Below are the two lines that I saw that would return different results.
The php code returned total seconds since epoch.
dim nonce as string = str(nonceDate.TotalSeconds)
The php code returned hex encoded data as Christian indicated.
dim sign as string = EncodeHex(Crypto.HMAC(apiSecret, uriMemBlock, Crypto.Algorithm.SHA512), false)
Please sign into your account and change your api key and secret. You should not ever post such things in public.
Those keys were partially erased for that purpose, not to mention they have no permissions. But I appreciate the thought.
What’s the false for ? Now I’m excited gotta go try this thanks a million
I would try making the hmac string with a known string in both the Xojo and php and see if you are gettng the same result. also double check what php is putting in the hmac to make sure you are putting the exact pattern into Xojo’s hmac.
Hey I tried that and got a new error!
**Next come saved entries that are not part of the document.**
(* ===== verification/Mutation.v ===== *)
(** * Mutation through a borrow

    Code behind [&mut self] that returns a [Result] may have changed its target
    before it fails: the new state comes with the outcome, errors included. *)
From S2P Require Import Prelude.

Definition Mut (St A : Type) : Type := St -> Result A * St.

Section Mut.
Context {St : Type}.

Definition mret {A} (a : A) : Mut St A := fun s => (Ok a, s).
Definition mlift {A} (r : Result A) : Mut St A := fun s => (r, s).
Definition mbind {A B} (m : Mut St A) (k : A -> Mut St B) : Mut St B := fun s =>
  let '(r, s') := m s in
  match r with Ok a => k a s' | Err d => (Err d, s') end.
Definition mget : Mut St St := fun s => (Ok s, s).
Definition mput (s' : St) : Mut St unit := fun _ => (Ok tt, s').

(** A fallible step that mutates only when it succeeds. *)
Definition mtry (f : St -> Result St) : Mut St unit := fun s =>
  match f s with Ok s' => (Ok tt, s') | Err d => (Err d, s) end.
End Mut.

Notation "'let!' x ':=' m 'in' k" := (mbind m (fun x => k))
  (at level 10, x pattern, m at level 100, k at level 200) : dol_scope.
Notation "m ';;!' k" := (mbind m (fun _ => k))
  (at level 100, k at level 200, right associativity) : dol_scope.

(** [for element in &mut list { .. }], with an accumulator; a failing element
    ends the loop and the elements before it stay changed. *)
Fixpoint iter_mut {M A} (f : A -> Mut M A) (acc : A) (l : list M) : Result A * list M :=
  match l with
  | [] => (Ok acc, [])
  | x :: rest =>
      let '(r, x') := f acc x in
      match r with
      | Err d => (Err d, x' :: rest)
      | Ok acc' => let '(r', rest') := iter_mut f acc' rest in (r', x' :: rest')
      end
  end.

(** [for x in list { step(target, x)?; }] *)
Fixpoint for_mut {X St} (step : X -> Mut St unit) (l : list X) : Mut St unit :=
  match l with
  | [] => mret tt
  | x :: rest => step x ;;! for_mut step rest
  end.

(** ** What a computation does to its state *)
Lemma mbind_ok {St A B} (m : Mut St A) (k : A -> Mut St B) s b s' :
  (let! a := m in k a) s = (Ok b, s') <-> exists a s1, m s = (Ok a, s1) /\ k a s1 = (Ok b, s').
Proof.
  unfold mbind. destruct (m s) as [[a|d] s1]; [split; [by eauto|by intros (? & ? & [= <- <-] & ?)]|].
  split; [done|]. by intros (? & ? & [= ] & _).
Qed.

(** A property of the state that every step keeps is kept, whatever the outcome. *)
Definition keeps {St A} (I : St -> Prop) (m : Mut St A) : Prop := forall s, I s -> I (snd (m s)).

Lemma keeps_mret {St A} (I : St -> Prop) (a : A) : keeps I (mret a).
Proof. by intros s H. Qed.

Lemma keeps_mlift {St A} (I : St -> Prop) (r : Result A) : keeps I (mlift r).
Proof. by intros s H. Qed.

Lemma keeps_mbind {St A B} (I : St -> Prop) (m : Mut St A) (k : A -> Mut St B) :
  keeps I m -> (forall a, keeps I (k a)) -> keeps I (let! a := m in k a).
Proof.
  intros Hm Hk s H. unfold mbind. specialize (Hm s H). destruct (m s) as [[a|d] s1]; [|done]. by apply Hk.
Qed.

Lemma keeps_mget {St} (I : St -> Prop) : keeps I mget.
Proof. by intros s H. Qed.

#[export] Hint Resolve keeps_mret keeps_mlift keeps_mget : dol.

Lemma iter_mut_ok {M A} (f : A -> Mut M A) l : forall acc acc' l',
  iter_mut f acc l = (Ok acc', l') <->
  match l with
  | [] => acc' = acc /\ l' = []
  | x :: rest => exists acc1 x' rest', f acc x = (Ok acc1, x') /\ iter_mut f acc1 rest = (Ok acc', rest') /\ l' = x' :: rest'
  end.
Proof.
  destruct l as [|x rest]; intros acc acc' l'; cbn [iter_mut]; [split; [by intros [= -> ->]|by intros [-> ->]]|].
  destruct (f acc x) as [[acc1|d] x'].
  - destruct (iter_mut f acc1 rest) as [[acc2|d] rest'] eqn:E.
    + split; [intros [= -> <-]; eauto 10|]. intros (? & ? & ? & [= <- <-] & E' & ->). rewrite E in E'. by injection E' as -> ->.
    + split; [done|]. intros (? & ? & ? & [= <- <-] & E' & ->). by rewrite E in E'.
  - split; [done|]. by intros (? & ? & ? & [= ] & _).
Qed.

Lemma mlift_ok {St A} (r : Result A) (s s' : St) a : mlift r s = (Ok a, s') <-> r = Ok a /\ s' = s.
Proof. unfold mlift. split; [by intros [= -> ->]|by intros [-> ->]]. Qed.

Lemma mret_ok {St A} (a b : A) (s s' : St) : mret a s = (Ok b, s') <-> b = a /\ s' = s.
Proof. unfold mret. split; [by intros [= -> ->]|by intros [-> ->]]. Qed.

(** Steps that read or replace the state, or only check. *)
Lemma mget_then {St A} (k : St -> Mut St A) s : (let! x := mget in k x) s = k s s.
Proof. done. Qed.

Lemma mput_then {St A} (x : St) (k : Mut St A) s : (mput x ;;! k) s = k x.
Proof. done. Qed.

Lemma mlift_then {St A B} (r : Result A) (k : A -> Mut St B) (s s' : St) b :
  (let! a := mlift r in k a) s = (Ok b, s') <-> exists a, r = Ok a /\ k a s = (Ok b, s').
Proof.
  rewrite mbind_ok. setoid_rewrite mlift_ok. split.
  - intros (a & s1 & [-> ->] & H). eauto.
  - intros (a & -> & H). eauto.
Qed.

Lemma check_lift_then {St B} (r : Result unit) (k : Mut St B) (s s' : St) b :
  (mlift r ;;! k) s = (Ok b, s') <-> r = Ok tt /\ k s = (Ok b, s').
Proof. rewrite mlift_then. split; [by intros ([] & ? & ?)|by intros [? ?]; exists tt]. Qed.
I like new errors lol
Maybe I’m getting closer. Now it says I have to set content length ?
[code]
Length Required
Length Required
HTTP Error 411. The request must be chunked or have a content length.
[/code]
Chunked transport encoding is a HTTP 1.1 featured.
Or you set Content Length which is okay for HTTP 1.0 also.
a-ha, so i do need to use curl… very interesting.
[quote=114604:@Christian Schmitz]Chunked transport encoding is a HTTP 1.1 featured.
Or you set Content Length which is okay for HTTP 1.0 also.[/quote]
so… for content length… can i set some arbitrary limit ? or ?
content length must be length of bytes of data you send with request. Exactly.
If anyone wants to help me, I tip in Bitcoin. Still can’t figure this out…
If you use SetRequestContent, the content-length header will be set for you. If however, you are not sending any data, it may be that they are expecting content-length to be set to zero. If that’s the case, you’ll have a problem because of a bug in the socket which we found recently which removes the content-length header altogether is there’s no data to be sent, even if you had set one explicitly.